(Listed entries)
+ + + + + + +
(* ===== verification/TcpSend.v ===== *)
(** Sending, and the life of a connection object.

    [send_state s fd bs d] is the process [s] after [bs] was sent on [fd], with the
    device in state [d]. *)

From S2P Require Import Prelude CMonad KHeap Libc DeviceSpec FileDev Process TcpConnection TcpReceive.
Local Open Scope Z_scope.
Local Open Scope cmonad_scope.

Section send.
Context `{FD : FileDev} {L : Libc} {N : Sockets} {St : Stdio}.

Definition add_out (fd : Z) (bs : bytes) (s : proc) : proc :=
  set_out (<[fd := out_of s fd ++ bs]> (p_out s)) s.
Definition send_state (s : proc) (fd : Z) (bs : bytes) (d : dev) : proc :=
  set_dev d (if bool_decide (bs = []) then s else add_out fd bs s).

Lemma set_dev_id s : set_dev (p_dev s) s = s.
Proof. by destruct s. Qed.

Lemma send_state_nil s fd d : send_state s fd [] d = set_dev d s.
Proof. done. Qed.

Lemma send_state_out s fd bs d : out_of (send_state s fd bs d) fd = out_of s fd ++ bs.
Proof.
  unfold send_state. case_bool_decide as E; [by rewrite E, app_nil_r|].
  unfold out_of, add_out. simpl. by rewrite lookup_insert_eq.
Qed.

Lemma send_state_out_ne s fd bs d fd' : fd' <> fd -> out_of (send_state s fd bs d) fd' = out_of s fd'.
Proof.
  intros. unfold send_state. case_bool_decide; [done|].
  unfold out_of, add_out. simpl. by rewrite lookup_insert_ne.
Qed.

(** Two sends are one. *)
Lemma send_state_app s fd b1 b2 d1 d2 :
  send_state (send_state s fd b1 d1) fd b2 d2 = send_state s fd (b1 ++ b2) d2.
Proof.
  unfold send_state. destruct b1 as [|c b1], b2 as [|c' b2]; simpl; try done.
  - by rewrite app_nil_r.
  - unfold add_out, set_out, set_dev, out_of. simpl.
    rewrite lookup_insert_eq, insert_insert_eq. simpl. by rewrite <- app_assoc.
Qed.

Lemma send_state_same s fd bs d :
  p_heap (send_state s fd bs d) = p_heap s /\ p_conns (send_state s fd bs d) = p_conns s /\
  p_fds (send_state s fd bs d) = p_fds s /\ p_in (send_state s fd bs d) = p_in s /\
  p_dev (send_state s fd bs d) = d.
Proof. unfold send_state. by case_bool_decide. Qed.

Lemma conn_open_send s fd bs d lc fd' a : conn_open s lc fd' a -> conn_open (send_state s fd bs d) lc fd' a.
Proof. unfold conn_open. destruct (send_state_same s fd bs d) as (_ & -> & -> & _). done. Qed.

(** *** Sending a buffer *)

(** The connection at [lc] has the open socket [fd]; sending does not look at [is_open]. *)
Definition conn_sock (s : proc) (lc : loc) (fd : Z) : Prop :=
  (exists c, p_conns s !! lc = Some c /\ c_socket c = fd) /\ fd ∈ p_fds s.

Lemma conn_open_sock s lc fd a : conn_open s lc fd a -> conn_sock s lc fd.
Proof. intros [Hc Hf]. split; [by eexists|done]. Qed.

Lemma conn_sock_send s fd bs d lc fd' : conn_sock s lc fd' -> conn_sock (send_state s fd bs d) lc fd'.
Proof. unfold conn_sock. destruct (send_state_same s fd bs d) as (_ & -> & -> & _). done. Qed.

Lemma send_message_ok s lc fd bs Q :
  conn_sock s lc fd -> net_reliable N -> bs <> [] ->
  Q true (send_state s fd bs (p_dev s)) ->
  wp (tcp_connection_send_message (PLoc lc) bs) Q s.
Proof.
  intros [(c & Hc & <-) Hfd] Hn Hbs HQ. unfold tcp_connection_send_message, get_conn. wp_steps.
  eapply wp_opt; [done|]. wp_steps. unfold do_send. wp_steps.
  rewrite bool_decide_true, Hn by done. wp_steps. pose proof (zlen_nonneg bs).
  rewrite (proj2 (Z.eqb_neq _ _)) by lia. simpl.
  rewrite zlen_to_nat, firstn_all. unfold send_state in HQ.
  rewrite bool_decide_false in HQ by done.
  replace (set_dev (p_dev s) (add_out (c_socket c) bs s)) with (add_out (c_socket c) bs s) in HQ; [exact HQ|by destruct s].
Qed.

(** *** Sending a file *)

Context {FDL : FileDevLaws FD}.

(** One round sends what one read gives, and ends the loop exactly at the end of the file. *)
Lemma send_file_round_wp s lc fd f pos st ps Q :
  conn_sock s lc fd -> net_reliable N ->
  dev_is (p_dev s) st ps -> ps !! f = Some pos -> 0 <= pos ->
  (forall d, let bs := d_read st pos 4096 in
     dev_is d st (<[f := pos + zlen bs]> ps) ->
     (if bool_decide (bs = []) then Q (Some true) (send_state s fd bs d)
      else Q None (send_state s fd bs d))) ->
  wp (send_file_round (PLoc lc) f) Q s.
Proof.
  intros Hopen Hn Hdev Hf Hpos HQ. unfold send_file_round, do_read. wp_steps.
  destruct (dev_read_spec (p_dev s) st ps f pos 4096 Hdev Hf Hpos ltac:(lia)) as (d & Hd & Hd').
  rewrite Hd. wp_steps. specialize (HQ d Hd'). simpl in HQ.
  set (bs := d_read st pos 4096) in *. pose proof (zlen_nonneg bs). case_bool_decide as Hbs.
  - rewrite Hbs in *. simpl. wp_steps. by rewrite <- (send_state_nil s fd).
  - rewrite (proj2 (Z.ltb_lt _ _)) by by apply zlen_pos. wp_steps.
    eapply send_message_ok; [done..|]. wp_steps. change (p_dev (set_dev d s)) with d.
    replace (send_state (set_dev d s) fd bs d) with (send_state s fd bs d)
      by (unfold send_state; by case_bool_decide).
    exact HQ.
Qed.

(** An empty read is the end of the contents. *)
Lemma d_read_nil st pos n : 0 <= pos -> 0 < n -> d_read st pos n = [] -> drop (Z.to_nat pos) (d_content st) = [].
Proof.
  intros Hpos Hn E. destruct (decide (pos < d_size st)) as [Hp|Hp].
  - by destruct (d_read_progress st pos n (conj Hpos Hp) Hn).
  - apply drop_ge. unfold d_size, zlen in Hp. lia.
Qed.

(** One round of reads for each byte left is enough fuel, and one for the end. *)
Lemma send_file_wp fuel : forall s lc fd a f pos st ps Q,
  conn_open s lc fd a -> net_reliable N ->
  dev_is (p_dev s) st ps -> ps !! f = Some pos -> 0 <= pos ->
  zlen (drop (Z.to_nat pos) (d_content st)) < Z.of_nat fuel ->
  (forall d pos', dev_is d st (<[f := pos']> ps) ->
     Q true (send_state s fd (drop (Z.to_nat pos) (d_content st)) d)) ->
  wp (tcp_connection_send_file fuel (PLoc lc) f) Q s.
Proof.
  induction fuel as [|fuel IH]; intros s lc fd a f pos st ps Q Hopen Hn Hdev Hf Hpos Hfuel HQ.
  { pose proof (zlen_nonneg (drop (Z.to_nat pos) (d_content st))). lia. }
  simpl. wp_steps. eapply send_file_round_wp; [by eapply conn_open_sock|done..|]. intros d bs Hd.
  pose proof (d_read_rest st pos 4096 Hpos) as Hrest. fold bs in Hrest. pose proof (zlen_nonneg bs).
  case_bool_decide as Hbs.
  - wp_steps. rewrite Hbs. rewrite (d_read_nil st pos 4096) in HQ by (done || lia). by eapply HQ.
  - eapply (IH _ lc fd a f (pos + zlen bs) st (<[f := pos + zlen bs]> ps)).
    + by apply conn_open_send.
    + done.
    + by destruct (send_state_same s fd bs d) as (_ & _ & _ & _ & ->).
    + by rewrite lookup_insert_eq.
    + lia.
    + rewrite Hrest, zlen_app in Hfuel. pose proof (zlen_pos bs Hbs). lia.
    + intros d' pos' Hd2. rewrite insert_insert_eq in Hd2. rewrite send_state_app, <- Hrest.
      by eapply HQ.
Qed.

(** *** Creating and destroying *)

Context {LL : LibcLaws L}.

(** Both allocations may fail; the second failure frees the first object. *)
Lemma create_any_wp socket addr s (Q : ptr -> proc -> Prop) :
  Q PNull s ->
  (forall lc la, p_conns s !! lc = None -> p_heap s !! la = None ->
     Q (PLoc lc) (set_conns (<[lc := TcpConnection socket (PLoc la) true]> (p_conns s))
                    (set_heap (<[la := addr ++ [NUL]]> (p_heap s)) s))) ->
  wp (tcp_connection_create socket addr) Q s.
Proof.
  intros Hnull HQ. pose proof (zlen_nonneg addr).
  unfold tcp_connection_create, malloc_conn, set_conn, do_strdup, do_malloc. wp_steps.
  destruct (malloc (p_conns s) 24) as [lc|] eqn:Hlc; [|by wp_steps].
  apply malloc_fresh in Hlc. wp_steps. rewrite is_null_loc. wp_steps. simpl p_heap.
  destruct (malloc (p_heap s) (zlen addr + 1)) as [la|] eqn:Hla.
  - apply malloc_fresh in Hla. wp_steps.
    unfold do_store. wp_steps. pose proof (uninit_length la (zlen addr + 1) ltac:(lia)) as Hu.
    eapply wp_lift.
    { apply (write_range_ok _ _ _ _ (uninit la (zlen addr + 1))); [apply lookup_insert_eq|lia|zlen_simp]. }
    wp_steps. rewrite is_null_loc. wp_steps.
    rewrite splice_full by (apply zlen_inj; rewrite Hu, zlen_app; reflexivity).
    unfold set_conns, set_heap in *. simpl in *. rewrite !insert_insert_eq. by apply HQ.
  - wp_steps. change (is_null PNull) with true. cbn iota. unfold free_conn. wp_steps. simpl p_conns.
    eapply wp_opt; [apply lookup_insert_eq|]. wp_steps. unfold set_conns. simpl.
    rewrite !insert_insert_eq, delete_insert_id by done. by destruct s.
Qed.

Lemma destroy_wp s lc fd la o addr Q :
  p_conns s !! lc = Some (TcpConnection fd (PLoc la) o) -> p_heap s !! la = Some addr ->
  Q tt (set_conns (delete lc (p_conns s)) (set_heap (delete la (p_heap s)) (set_fds (p_fds s ∖ {[fd]}) s))) ->
  wp (tcp_connection_destroy (PLoc lc)) Q s.
Proof.
  intros Hc Ha HQ. unfold tcp_connection_destroy, get_conn, do_close, do_free, set_conn, free_conn.
  rewrite is_null_loc. wp_steps. eapply wp_opt; [done|]. wp_steps. simpl c_client_address. cbn iota.
  wp_steps. eapply wp_opt; [done|]. wp_steps. simpl p_conns.
  eapply wp_opt; [apply lookup_insert_eq|]. wp_steps. simpl c_socket.
  unfold set_conns, set_heap, set_fds in *. simpl in *. by rewrite delete_insert_eq.
Qed.
End send.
+ + + + + + +
(Task brief) Keep both end lines and retype everything in the records above from the line containing "(forall lc la, p_conns" through the line containing "destruct (malloc (p_heap", exactly, with nothing else.

(Exercise response)
  (forall lc la, p_conns s !! lc = None -> p_heap s !! la = None ->
     Q (PLoc lc) (set_conns (<[lc := TcpConnection socket (PLoc la) true]> (p_conns s))
                    (set_heap (<[la := addr ++ [NUL]]> (p_heap s)) s))) ->
  wp (tcp_connection_create socket addr) Q s.
Proof.
  intros Hnull HQ. pose proof (zlen_nonneg addr).
  unfold tcp_connection_create, malloc_conn, set_conn, do_strdup, do_malloc. wp_steps.
  destruct (malloc (p_conns s) 24) as [lc|] eqn:Hlc; [|by wp_steps].
  apply malloc_fresh in Hlc. wp_steps. rewrite is_null_loc. wp_steps. simpl p_heap.
  destruct (malloc (p_heap s) (zlen addr + 1)) as [la|] eqn:Hla.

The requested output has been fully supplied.